Am Abends fuhr der Graf mit mir nach Spandau, ich hatte schon seit langer Zeit mit einer Schauspielerin eine Lesung vorbereitet, die gestern Abend aufgeführt wurde.
Kinder Spandau besser gesagt Staaken, das sieht nicht anders aus als Bottrop. Da sind fiese Arbeiterschließfächer, „Monis Lockenstübchen“ mit der 50er Jahre-Typo-Schild (derzeit lassen alle Innungs-Friseure ihre Azubis die Fenster mit Krepppapier-Bastelarbeiten dekorieren grau-en-voll!) und „Die Bauernstube“ mit deutscher Küche und gleich daneben „El Manuel“ – spanisch – pakistanisch – italienisch. Wir gingen ins Sichtbeton-Kulturzentrum. Erstaunlich, dass die West-Hochhaussiedlungen nicht anders als die Ost-Hochhaussiedlungen entworfen sind.
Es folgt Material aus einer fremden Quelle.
Lemma new_allocated str n : is_new L s str n -> (n < allocated s)%nat.
Proof using Hok. intros (_ & Hn & _). destruct (nodes s !! n) as [x|] eqn:E; [|done]. by apply (node_allocated n x). Qed.

Lemma owned_new i pc n : upcs s !! i = Some pc -> owned pc = Some n -> exists str, is_new L s str n.
Proof using Hok.
  intros Hi Hn. pose proof (uo_threads _ _ Hok i pc Hi) as Ht.
  destruct pc as [|str r|str p|str|str m|str m p|str m|str m|str r]; try done; injection Hn as ->; cbn [upc_ok] in Ht; exists str; tauto.
Qed.

Context (s' : uniq_system) (i : nat) (pc pc' : uniq_pc) (Hi : upcs s !! i = Some pc).
Context (Hnodes : forall a, owned pc <> Some a -> (a < allocated s)%nat -> nodes s' !! a = nodes s !! a).

Lemma pool_same k a : a ∈ L k -> nodes s' !! a = nodes s !! a.
Proof using Hok Hi Hnodes.
  intros Ha. apply Hnodes; [|by apply (pool_allocated k)]. intros Hn. destruct (owned_new i pc a Hi Hn) as (str & _ & _ & H).
  by apply (H k).
Qed.

Lemma in_pool_frame str r : in_pool L s str r -> in_pool L s' str r.
Proof using Hok Hi Hnodes. intros [H1 H2]. split; [done|]. by rewrite (pool_same _ _ H1). Qed.

Lemma suffix_frame str p pre suf : L (slot_of str) = pre ++ suf -> linked (nodes s) p suf -> linked (nodes s') p suf.
Proof using Hok Hi Hnodes.
  intros HL. apply linked_frame. intros a Ha. apply (pool_same (slot_of str)). rewrite HL. apply elem_of_app. by right.
Qed.

Lemma lacks_frame str l : (forall a, a ∈ l -> a ∈ L (slot_of str)) -> lacks s str l -> lacks s' str l.
Proof using Hok Hi Hnodes. intros Hl H a x Ha Hx. apply (H a x Ha). by rewrite <- (pool_same _ _ (Hl a Ha)). Qed.

Lemma is_new_frame str n : owned pc <> Some n -> is_new L s str n -> is_new L s' str n.
Proof using Hok Hi Hnodes.
  intros Hne Hn. pose proof (new_allocated str n Hn) as Hlt. destruct Hn as (H1 & H2 & H3). split_and!; [done| |done].
  by rewrite (Hnodes n Hne Hlt).
Qed.

Lemma upc_frame j pcj : j <> i -> upcs s !! j = Some pcj -> slots s' = slots s -> upc_ok L s' pcj.
Proof using Hok Hi Hnodes.
  intros Hne Hj Hslots. pose proof (uo_threads _ _ Hok j pcj Hj) as Ht.
  assert (Hown : forall n, owned pcj = Some n -> owned pc <> Some n).
  { intros n H1 H2. apply Hne. by apply (uo_owned _ _ Hok j i pcj pc n). }
  destruct pcj as [|str [r|]|str p|str|str n|str n p|str n|str n|str r]; cbn [upc_ok owned] in *; try done.
  - by apply in_pool_frame.
  - destruct Ht as (Hw & pre & suf & H1 & H2). split; [done|]. exists pre, suf. split; [done|]. by apply (suffix_frame str p pre).
  - apply is_new_frame; auto.
  - destruct Ht as (Hn & pre & suf & H1 & H2 & H3). split; [apply is_new_frame; auto|]. exists pre, suf. split_and!; [done| |].
    + by apply (suffix_frame str p pre).
    + apply lacks_frame; [|done]. intros a Ha. rewrite H1. apply elem_of_app. by left.
  - destruct Ht as (Hn & H1). split; [apply is_new_frame; auto|by apply lacks_frame].
  - destruct Ht as (Hn & H1 & H2). split_and!; [apply is_new_frame; auto|by apply lacks_frame|].
    rewrite (Hnodes n) by (auto; by apply (new_allocated str)). by rewrite Hslots.
  - by apply in_pool_frame.
Qed.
Im Saal des Sichtbeton-Kulturzentrums saßen bereits 15 postklimakterische Damen mit der frischen, frechen Kurzhaarfrisur, jahreszeitlich angepasstem Strickpullover und farbenfrohem Schal aus dem Seidenmalkurs. Ich dachte das gleiche, wie Autor und Schauspielerin hinterm Vorhang: „Sch…! Falsche Zielgruppe!“ 50% der ausgesuchten Szenen handelten von Sex, 50% der anderen Szenen von großstädtischen jungen Leuten auf der Suche nach Spaß und Liebe, lustig, ironisch, manchmal zynisch beschrieben.
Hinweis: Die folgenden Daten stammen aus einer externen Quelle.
Lemma alias_file_is backslash getenv libdir :
  alias_file backslash getenv libdir = wanted_file (if backslash then cs "/\" else cs "/") getenv libdir.
Proof.
  unfold alias_file, wanted_file.
  assert (E : match getenv (cs "CHARSETALIASDIR") with Some ((_ :: _) as dir) => dir | _ => libdir end =
    match getenv (cs "CHARSETALIASDIR") with Some dir => if decide (dir = []) then libdir else dir | None => libdir end)
    by by destruct (getenv _) as [[|? ?]|].
  rewrite E. clear E. set (dir := match getenv _ with Some _ => _ | None => libdir end).
  destruct dir as [|c d _] using rev_ind; [done|]. rewrite last_snoc, length_app. cbn [length].
  rewrite (proj2 (Nat.ltb_lt _ _)), app_nth2, Nat.add_sub, Nat.sub_diag by lia. cbn [nth andb].
  assert (E : ISSLASH backslash c = bool_decide (c ∈ (if backslash then cs "/\" else cs "/"))).
  { apply Bool.eq_true_iff_eq. rewrite bool_decide_eq_true. unfold ISSLASH. rewrite orb_true_iff, andb_true_iff, !Z.eqb_eq.
    replace (if backslash then cs "/\" else cs "/") with (chr "/" :: if backslash then [chr "\"] else []) by by destruct backslash.
    rewrite elem_of_cons. destruct backslash; rewrite ?list_elem_of_singleton; [tauto|]. split; [intros [?|[? _]]; [by left|done]|].
    intros [?|H]; [by left|by apply not_elem_of_nil in H]. }
  rewrite E. clear E. case_bool_decide as E; [by rewrite decide_True|by rewrite decide_False].
Qed.

Section Charset.
Context (mal : nat -> bool) (junk : Z) (backslash : bool) (getenv : cstr -> option cstr) (libdir : cstr) (mal_name : bool).
Context (open_file : cstr -> option (list Z)) (one_byte : bool).

Lemma resolve_block codeset ps : (forall s, codeset = Some s -> wf_cstr s) -> (forall a b, (a, b) ∈ ps -> wf_cstr a /\ wf_cstr b) ->
  locale_charset mal junk backslash getenv libdir mal_name open_file one_byte codeset (Some (encode_pairs ps ++ [0])) =
  Some (charset_name one_byte (default [] codeset) ps, Some (encode_pairs ps ++ [0])).
Proof using Type.
  intros Hc Hps. assert (Hcs : wf_cstr (default [] codeset)) by (destruct codeset as [s|]; [by apply Hc|constructor]).
  unfold locale_charset, get_charset_aliases. cbn [mbind option_bind].
  rewrite resolve_ok; [|rewrite length_app; cbn; pose proof (length_encode ps); lia|done|done]. cbn [mbind option_bind]. f_equal. f_equal.
  unfold charset_name. pose proof (look_up_wf _ ps Hcs Hps) as Hw. set (name := look_up _ ps) in *.
  replace (match name with [] => cs "ASCII" | _ => name end) with (if decide (name = []) then cs "ASCII" else name) by by destruct name.
  set (name' := if decide (name = []) then cs "ASCII" else name).
  assert (Hw' : wf_cstr name').
  { unfold name'. case_decide; [|done]. by apply (bool_decide_eq_true_1 _); vm_compute. }
  assert (E : (strcmp name' (cs "UTF-8") =? 0) = bool_decide (name' = cs "UTF-8")).
  { case_bool_decide as E; [apply Z.eqb_eq|apply Z.eqb_neq]; rewrite strcmp_eq; try done;
      by apply (bool_decide_eq_true_1 _); vm_compute. }
  rewrite E. clear E. case_bool_decide as En; destruct one_byte; cbn [andb]; case_decide as Hd; try done; exfalso; intuition congruence.
Qed.
End Charset.

(** The encoding of the locale.  Whatever bytes the file charset.alias holds, and whichever calls of malloc() or
    realloc() fail, locale_charset() stays inside its block of memory and returns a name that is not empty; the
    file is read once, and later calls find the same pairs.  If the file can be read and is a list of
    comments, empty lines and pairs of words of at most 50 bytes, the pairs are those of the file, and the result is the
    canonical name of the first alias that is the codeset or a star, else the codeset itself, and ASCII if there is none. *)
Theorem locale_charset_correct mal junk backslash getenv libdir mal_name open_file one_byte codeset :
  (forall file, open_file (alias_file backslash getenv libdir) = Some file -> bytes_ok file) -> (forall s, codeset = Some s -> wf_cstr s) ->
  exists ps,
    let aliases := Some (encode_pairs ps ++ [0]) in
    locale_charset mal junk backslash getenv libdir mal_name open_file one_byte codeset None =
      Some (charset_name one_byte (default [] codeset) ps, aliases) /\
    charset_name one_byte (default [] codeset) ps <> [] /\
    (forall codeset' mal' mal_name' open_file', (forall s, codeset' = Some s -> wf_cstr s) ->
       locale_charset mal' junk backslash getenv libdir mal_name' open_file' one_byte codeset' aliases =
         Some (charset_name one_byte (default [] codeset') ps, aliases)) /\
    (open_file (alias_file backslash getenv libdir) = None -> ps = []) /\
    (mal_name = true -> (forall k, mal k = true) -> forall items, Forall line_ok items ->
       open_file (alias_file backslash getenv libdir) = Some (file_of items) -> ps = pairs_in items).
Proof.
  intros Hfile Hc. cbn zeta.
  assert (H : exists ps, get_charset_aliases mal junk backslash getenv libdir mal_name open_file None =
      Some (encode_pairs ps ++ [0], Some (encode_pairs ps ++ [0])) /\ (forall a b, (a, b) ∈ ps -> wf_cstr a /\ wf_cstr b) /\
      (open_file (alias_file backslash getenv libdir) = None -> ps = []) /\
      (mal_name = true -> (forall k, mal k = true) -> forall file, open_file (alias_file backslash getenv libdir) = Some file -> ps = parse_pairs file)).
  { assert (Hnone : forall a b : cstr, (a, b) ∈ [] -> wf_cstr a /\ wf_cstr b) by (intros a b Hin; by apply not_elem_of_nil in Hin).
    unfold get_charset_aliases. destruct mal_name; [|by exists []].
    destruct (open_file (alias_file backslash getenv libdir)) as [file|]; [|by exists []].
    destruct (aliases_of_file_ok mal junk file) as (ps & E & Hps). rewrite E. exists ps. split; [done|]. split; [|split; [done|]].
    - destruct Hps as [->|[-> _]]; [|exact Hnone]. intros a b. apply parse_loop_wf. by apply Hfile.
    - intros _ Hmal file' [= <-]. destruct Hps as [?|(_ & k & _ & Hk)]; [done|]. by rewrite Hmal in Hk. }
  destruct H as (ps & Hget & Hwf & Hnofile & Hparse). exists ps.
  assert (Hall : forall codeset' mal' mal_name' open_file', (forall s, codeset' = Some s -> wf_cstr s) ->
       locale_charset mal' junk backslash getenv libdir mal_name' open_file' one_byte codeset' (Some (encode_pairs ps ++ [0])) =
         Some (charset_name one_byte (default [] codeset') ps, Some (encode_pairs ps ++ [0]))).
  { intros. by apply resolve_block. }
  split_and!; [|apply charset_name_nonempty|exact Hall|exact Hnofile|].
  - rewrite <- (Hall codeset mal mal_name open_file Hc). unfold locale_charset. by rewrite Hget.
  - intros Hm Hmal items Hitems Hopen. rewrite (Hparse Hm Hmal _ Hopen). apply parse_items; [done|]. unfold file_of. lia.
Qed.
Vor dem Beginn gab es noch eine kleine Ansprache. Der Chef eines Vereins stellte sich vor. Er sagte, er setze sich dafür ein, da auch ALGII-Empfänger solche Veranstaltungen besuchen dürften. (Die Lesung war tatsächlich kostenlos.) Ich weiß nicht, ob es nur mir so ging. Ich möchte nicht, wenn ich eine Kulturveranstaltung besuche, als als Elendsfigur thematisiert werden. Ob ich nun Hartzer (was für ein Begriff!) bin oder nicht. Ich bin kulturinteressiert und freue mich, dass es jemanden gibt, der sich darum kümmert, dass es erschwinglich ist.
Dann, nach der netten Ankündigung einer nette Dame Typ Pionierleiterin, gings los. Wir saßen relativ weit hinten, ich versuchte immer mal, das Publikum zum lauten Lachen zu animieren, aber sie kicherten immer nur bei den saftigsten Stellen verstohlen in sich hinein, was ich am Zucken der Schultern sah. Wenigstens haben sie gelacht. Wenn auch nicht so, dass es die anderen mitbekamen.
Die Lesung war recht schnell vorbei. Unsere Anreise war länger als die Veranstaltung. Aber wir waren mal in Staaken.